Desde que ontem, ao final da noite, se soube da sua morte, jornais e Internet têm recordado os seus dados biográficos mais marcantes: a sua ascendência judia, belga por nascimento e francês como estudante e professor; itinerância pelo Brasil e Estados Unidos como investigador e, novamente, professor; membro activo de várias academicas com destaque para a Academia Francesa, sendo o primeiro antropólogo a ter ali assento; o contacto próximo com existencialistas marcantes com quem manteve algumas polémicas; os muitos títulos e prémios que lhe foram concedidos; a sua qualidade de fundador de uma nova corrente de análise científica designada por estruturalismo...
É neste particular que me detenho para referir o seguinte: trata-se duma corrente que se tem prestado a entendimentos vários, muitos deles diametralmente opostos ao que Levi-Strauss lhe deu.
Uma dessas interpretações, que está significativamente presente na Educação, é a de que este autor, ao valorizar a dimensão intelectual dos povos indígenas, afirmando que ela não era exclusiva dos ocidentais, confirma a lógica etnocêntrica, segundo a qual cada povo é detentor de uma racionalidade particular e única, devendo ser, nessa medida, respeitada nos seus mais diversos pormenores e preservada no seu contexto. Trata-se de uma lógica de fechamento de cada povo sobre si próprio, de evitamento de contacto a fim de manter a identidade, a genuinidade cultural.
Ora, o que Lévi-Strauss escreveu e disse vezes sem conta é que todos os povos, sem excepção, comungam da mesma humanidade. E, ainda que a humanidade seja diversamente concretizada em ritos, costumes, mitos, conhecimentos, tecnologia, é ela e só ela que permite afirmar a igualdade entre os povos.
Esta é, aliás, uma ideia que Koïchiro Matsuura. Director Geral da UNESCO, fez questão de reforçar quando afirmou: "O seu pensamento mudou a percepção que o homem tem de seus semelhantes, quebrando conceitos tão excludentes quanto a raça e abrindo caminhos a uma nova visão baseada no reconhecimento dos laços comuns que unem a humanidade".
Pode o leitor ver aqui uma interessante entrevista a Claude Lévi-Strauss, feita em 2005 por Fernando Eichenberg, para a emissão do Boulevard Brasil.
Imagem: Claude Lévi-Strauss no Brasil, nos anos de 1930.
4 comentários:
Existe um outro francês, este vivo, que está dando o que falar nos estudos e análises antropológicos: o René Girard. Só para constar!

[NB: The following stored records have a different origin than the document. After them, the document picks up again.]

Lemma total_persist config adv : total (persistRaftIdentity fault rand config adv).
Proof.
  apply total_wrap. unfold persist_ops, MkdirAll, Chmod, CreateTemp, fd_Chmod, fd_Sync, fd_Close, Rename,
    OpenDir, dir_Sync, dir_Close.
  repeat first [ apply total_bind; [|intros ?] | apply total_on_error | apply total_catch | apply total_call
               | apply total_syscall; [intros ?|] | apply total_append | case_match | by auto with skiff ].
Qed.
End totality.

(** ** A program logic for sequences of operations

    [hoare I P m Q X]: from a disk that satisfies [P], [m] ends; every state of
    the disk on the way satisfies [I]; when it succeeds the disk satisfies [Q],
    when it fails [X]. *)
Module Logic.
Import Disk.
Section rules.
Context (fault : nat → option nat) (I : FS → Prop).
Implicit Types (P X : FS → Prop).

Definition hoare {A} P (m : OM A) (Q : A → FS → Prop) X : Prop :=
  ∀ s, P (fs s) → let '(o, s') := m s in
    (∃ new, history s' = history s ++ new ∧ Forall I new) ∧
    match o with Ok a => Q a (fs s') | Err _ => X (fs s') | _ => False end.

Lemma h_ret {A} P (a : A) Q X : (∀ d, P d → Q a d) → hoare P (mret a) Q X.
Proof. intros HQ s Hs. split; [exists []; by rewrite app_nil_r|]. by apply HQ. Qed.

Lemma h_throw {A} P e (Q : A → FS → Prop) X : (∀ d, P d → X d) → hoare P (throw e) Q X.
Proof. intros HX s Hs. split; [exists []; by rewrite app_nil_r|]. by apply HX. Qed.

Lemma h_conseq {A} P P' (m : OM A) Q Q' X X' : hoare P' m Q' X' →
  (∀ d, P d → P' d) → (∀ a d, Q' a d → Q a d) → (∀ d, X' d → X d) → hoare P m Q X.
Proof.
  intros Hm HP HQ HX s Hs. specialize (Hm s (HP _ Hs)). destruct (m s) as [[a|e| |] s']; naive_solver.
Qed.

Lemma h_pure {A} P (m : OM A) Q X φ : (∀ d, P d → φ) → (φ → hoare P m Q X) → hoare P m Q X.
Proof. intros Hφ Hm s Hs. exact (Hm (Hφ _ Hs) s Hs). Qed.

Lemma h_bind {A B} P (m : OM A) (f : A → OM B) R Q X :
  hoare P m R X → (∀ a, hoare (R a) (f a) Q X) → hoare P (m ≫= f) Q X.
Proof.
  intros Hm Hf s Hs. specialize (Hm s Hs). unfold mbind, GM_bind.
  destruct (m s) as [[a|e| |] s1]; [|done|by destruct Hm..].
  destruct Hm as [(n1 & H1 & HI1) HR]. specialize (Hf a s1 HR).
  destruct (f a s1) as [o s2]. destruct Hf as [(n2 & H2 & HI2) HQ]. split; [|done].
  exists (n1 ++ n2). rewrite H2, H1, app_assoc. split; [done|]. by apply Forall_app.
Qed.

Lemma h_get {A} P (k : FS → OM A) Q X :
  (∀ d, P d → hoare (λ d', d' = d) (k d) Q X) → hoare P (get_fs ≫= k) Q X.
Proof. intros Hk s Hs. by apply (Hk (fs s) Hs s). Qed.

Lemma h_put P d Q X : (∀ d', P d' → I d ∧ Q tt d) → hoare P (put_fs d) Q X.
Proof.
  intros HQ s Hs. destruct (HQ _ Hs) as [HI HQd]. split; [|done]. exists [d]. split; [done|].
  by apply Forall_singleton.
Qed.

Lemma h_syscall {A} P partial (body : OM A) Q X :
  (∀ n, hoare P (partial n) (λ _, X) X) → hoare P body Q X → hoare P (syscall fault partial body) Q X.
Proof.
  intros Hp Hb s Hs. unfold syscall. rewrite gm_bind_getS, gm_bind_modifyS.
  destruct (fault (ops s)) as [n|]; [|by apply (Hb (mkOS _ _ _))].
  assert (Hf : hoare P (partial n;; throw ErrIO) Q X)
    by (apply (h_bind _ _ _ _ _ _ (Hp n)); intros _; by apply h_throw).
  by apply (Hf (mkOS _ _ _)).
Qed.

(** A failing operation leaves nothing behind. *)
Lemma h_call {A} P (body : OM A) Q X :
  (∀ d, P d → X d) → hoare P body Q X → hoare P (syscall fault nothing body) Q X.
Proof. intros HX Hb. apply h_syscall; [|done]. intros n. by apply h_ret. Qed.

Lemma h_on_error {A} P cleanup (m : OM A) Q X Y :
  hoare P m Q Y → hoare Y cleanup (λ _, X) X → hoare P (on_error cleanup m) Q X.
Proof.
  intros Hm Hc s Hs. specialize (Hm s Hs). unfold on_error.
  destruct (m s) as [[a|e| |] s1]; [done| |by destruct Hm..].
  destruct Hm as [(n1 & H1 & HI1) HY]. specialize (Hc s1 HY). destruct (cleanup s1) as [o s2]. simpl.
  destruct Hc as [(n2 & H2 & HI2) HX]. split; [|by destruct o].
  exists (n1 ++ n2). rewrite H2, H1, app_assoc. split; [done|]. by apply Forall_app.
Qed.

Lemma h_catch {A} P (m : OM A) Q X : hoare P m Q X →
  hoare P (catch m) (λ r d, match r with inl _ => X d | inr a => Q a d end) (λ _, False).
Proof.
  intros Hm s Hs. specialize (Hm s Hs). unfold catch. by destruct (m s) as [[] ?].
Qed.
End rules.
End Logic.
(* ===== verification/Startup.v ===== *)
(** * Start-up and shutdown of a node (src/core/raft.go, src/core/raft_storage.go)

    [StartRaft] opens the durable stores, creates the Raft instance, checks the
    persisted configuration against the command line, creates a cluster or joins
    one, and records the node's identity.  Every external call of this path (the
    operating system, the Raft library and its stores, the network) is a field of
    [Env], which says how the call turns out; the calls that open and close
    resources, and those that change a cluster, are recorded in a trace. *)

From S2P Require Import Prelude GoLib Membership Config Utf8 Json Identity.

(** ** What the code calls *)

(** [net.ResolveTCPAddr]: the address, as far as the code inspects it. *)
Record TCPAddr := mkTCPAddr {
  ip_nil : bool;
  ip_unspecified : bool;
  port : Z;
  addr_string : gostring;
}.

Inductive BoltError := BoltTimeout | BoltOther.
Inductive WaitEvent := CtxDone | TimerFired | Tick.

(** How one call of the remote [JoinCluster] turns out: no connection, a failed
    call, or a response (its cluster message may be missing). *)
Inductive RpcResult :=
| NoConnection
| CallFailed
| RespondedUnknown
| Responded (code : Admin.JoinClusterResponseCode) (cluster : option Admin.ProtoCluster).

(** [raftpkg.Config], as far as it is set: the rest is [DefaultConfig()]. *)
Record RaftConfig := mkRaftConfig {
  LocalID : gostring;
  SnapshotThreshold : N;
  SnapshotInterval : Z;          (** nanoseconds *)
  TrailingLogs : N;
}.

(** [raftboltdb.Options] with the lock timeout of [bbolt.Options]. *)
Record BoltOptions := mkBoltOptions { BoltPath : gostring; BoltTimeoutNs : Z; NoSync : bool }.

Curiosa esta indicação de Leonardo sobre René Girard, a propósito do autor dos "Tristes Trópicos" e "La pensée sauvage", agora falecido.
Filósofo, antropólogo e sociólogo, Lévi-Strauss considerava que a diferença entre os selvagens e os civilizados poucas seriam as diferenças, como entre o homem de hoje e o homem da idade média, a relembrar de certa forma um discurso de Umberto Eco a demonstrar que nada do que se passa hoje difere do que ocorria na Idade Média.
O pensamento de René Girard, que Leonardo em boa hora nos traz hoje, coincide também com tudo quanto aqui se tem debatido, neste blog, sobre a Bíblia, a propósito de Saramago, e o tal "Caim" que afinal mais não é do que o representante do protótipo do homem de todos os tempos (civilizados, selvagens, de hoje ou do passado).
René Girard , filósofo, historiador e filólogo, e que também não desdenha do papel de sociólogo - "eu sou antes de tudo um cientista social" diria numa entrevista - já que aponta a Bíblia como um excelente documento para um estudo sociológico.
Na mesma linha de pensamento de Lévi-Strauss, René Girard considera que o homem colectivo é arrastado para a violência por mimetismo, porque as paixões presentes em cada um adquirem uma força multiplicadora. Seja o homem selvagem, civilizado, do séc. XXI ou do séc. V.
Numa entrevista ao jornal La Croix, considerou que "o cristianismo é o único a realçar o carácger mimético da violência."
Escrevi, na edição de maio da revista ComCiência aqui da Unicamp (Campinas, Brasil), exatamente sobre a questão universal/relativo na obra de Lévi-Strauss. http://www.comciencia.br/comciencia/handler.php?section=8&edicao=46&id=549
Esta edição é, aliás, um especial sobre Lévi-Strauss cheio de coisas interessantes.